The Harry Potter Reread: The Goblet of Fire, Chapters 5 and 6

The Harry Potter Reread has come upon its first sampling of holiday cookies. If it is difficult to understand, that’s probably because it’s talking with its mouth full. Shame on the Reread.

We’re going to have a nice dinner and some shouting and eventually take a hike at dawn. It’s Chapter 5 and 6—Weasleys’ Wizard Wheezes and The Portkey.

Index to the reread can be located here! Other Harry Potter and Potter-related pieces can be found under their appropriate tag. And of course, since we know this is a reread, all posts might contain spoilers for the entire series. If you haven’t read all the Potter books, be warned.

 

Chapter 5—Weasleys’ Wizard Wheezes

Summary

Harry asks Fred and George what they fed Dudley, and they tell him about their Ton-Tongue Toffee, which they’ve spent months creating. Harry meets the older Weasley boys, Bill and Charlie. Arthur Weasley makes it back to tell the twins off, and accidentally makes mention that he’ll tell their mother… which causes Molly to appear. While she’s busy shouting down her offspring, Harry, Ron, Hermione, and Ginny head upstairs only to be stopped by Percy. He’s very annoyed at all the noise while he’s trying to get work done for the Ministry of Magic. Percy is now working at the Department of International Magical Cooperation.

Ron and Ginny tell Harry about Fred and George’s business venture—Weasleys’ Wizard Wheezes. They have order forms for the items they’ve been making, and told Molly that they wanted to open a joke shop after finishing school. Molly is beside herself over it.

The kids help to set the tables outside and sit down to a lovely dinner with the whole family. Ron quietly asks about Sirius, and Harry tells his friends that he has heard from his godfather… but he decides not to tell them about his scar hurting.

Commentary

So, one of the things that Arthur brings up when he lays into the twins is how his department at the Ministry is constantly working to ensure that Muggles aren’t mistreated by wizards. Which begs some very interesting questions about how Muggles are viewed in the wizarding world in general, and what sort of “mistreatment” they can expect. It’s not all that surprising, I think; if you had a great deal of power that most of the population was not aware of, you’d be bound to misuse it pretty frequently, either by accident or design. And it seems likely to me that the prank Fred and George pull is actually on the mild end of what wizards ordinarily do to non-magic peoples.

It’s one thing to have departments dedicated to fixing accidents that are bound to occur from having the Muggle and wizarding communities fitting alongside one another without contact, but they’re doing a lot more than accident control. The Ministry is probably constantly modifying the memories of people who encounter drunk wizards angling for a bit of fun.

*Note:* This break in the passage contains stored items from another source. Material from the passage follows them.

(** The cell of row [r] of table [df] under the column labelled [lbl]. *)
Definition cell_at (lbl : label) (df : DataFrame) (r : list cell) : option cell :=
  match index_of lbl (columns df) with
  | Some i => r !! i
  | None => None
  end.

(** Chronological order on the [(month, year)] pairs of a plan. *)
Definition earlier_than (p q : Z * Z) : Prop :=
  snd p < snd q \/ (snd p = snd q /\ fst p < fst q).

(** The cache of world [w] holds table [df] for the plan entry [entry]. *)
Definition cached (w : World) (entry : Z * Z) (df : DataFrame) : Prop :=
  files w !! cache_path (fst entry) (snd entry) = Some df.

(** A site that cannot be reached. *)
Definition offline_env : Environment :=
  {| server := fun _ _ => Raise (ConnectionError "Max retries exceeded");
     read_html := demo_read_html;
     to_datetime := demo_to_datetime;
     parquet_image := demo_parquet_image;
     utcnow := fun _ => mkDatetime 2023 3 15 10 20 30 |}.

(** A site that answers with a page in which no table is found. *)
Definition tableless_env : Environment :=
  {| server := fun _ _ => Ok (mkResponse 200 "maintenance");
     read_html := demo_read_html;
     to_datetime := demo_to_datetime;
     parquet_image := demo_parquet_image;
     utcnow := fun _ => mkDatetime 2023 3 15 10 20 30 |}.

(** A world whose cache holds the first three months of 2023, ten rows for
    January and February, none for March. *)
Definition cached_world : World :=
  mkWorld {[ cache_path 1 2023 := sample_table 10;
             cache_path 2 2023 := sample_table 10;
             cache_path 3 2023 := sample_table 0 ]}
          {[ DATA_FOLDER ]} [] [] 0.

(** A world whose cache holds empty tables for the five months up to May
    2022, and ten rows for December 2021. *)
Definition barren_world : World :=
  mkWorld {[ cache_path 12 2021 := sample_table 10;
             cache_path 1 2022 := sample_table 0;
             cache_path 2 2022 := sample_table 0;
             cache_path 3 2022 := sample_table 0;
             cache_path 4 2022 := sample_table 0;
             cache_path 5 2022 := sample_table 0 ]}
          {[ DATA_FOLDER ]} [] [] 0.

(** What every state of the aggregation loop satisfies: the collected
    tables have rows, and the counter counts the recorded labels. *)
Definition tidy (st : LoopState) : Prop :=
  Forall (fun df => 0 < len df) (all_tables st)
  /\ Z.of_nat (length (consecutive_zero_months st)) = consecutive_zero_rows st.

(** Table [stored] is what a later read of the cache gives for a table
    [t] that a run resolved: [t] itself when it came from the cache, the
    table that comes back from its parquet file when it was fetched. *)
Definition read_back `{Environment} (t stored : DataFrame) : Prop :=
  stored = t \/ stored = parquet_image t.

(** Two loop states that took the same course: same counter, same labels,
    and table by table what the second holds is the first's read back. *)
Definition same_course `{Environment} (st st2 : LoopState) : Prop :=
  consecutive_zero_rows st2 = consecutive_zero_rows st
  /\ consecutive_zero_months st2 = consecutive_zero_months st
  /\ Forall2 read_back (all_tables st) (all_tables st2).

Pretty creepy-making, the longer you think about it. We’ve probably all had our memories modified at some point…

Bill! Charlie! Bill and Charlie! Aw. I luv you guys. I also love how Rowling’s (and thus Harry’s) perception of “cool” is pretty gosh darn dated at this point. Bill has long hair and an earring. Aw, yeah. Sizzle.

Regardless of what you may think of the Weasley twins’ product line, there is a very clear parallel here for creatives and entrepreneurs who are children in more traditional families. The way that Molly goes on about how Fred and George are wasting their potential is akin to someone bemoaning their kid’s choice to become a comedian or a painter or the owner of a cupcake shop. Mrs. Weasley wants her kids to be successful, and in her mind “success” equates to a respectable job with benefits that will impress Old World sensibilities. So far her kids have done well in that arena: Bill works for the bank no matter how he dresses, Percy is now working for the Ministry, and Charlie works with dragons (which in my mind would equate to something like a marine biologist in the Muggle world—cool, but still respectable and “serious” work).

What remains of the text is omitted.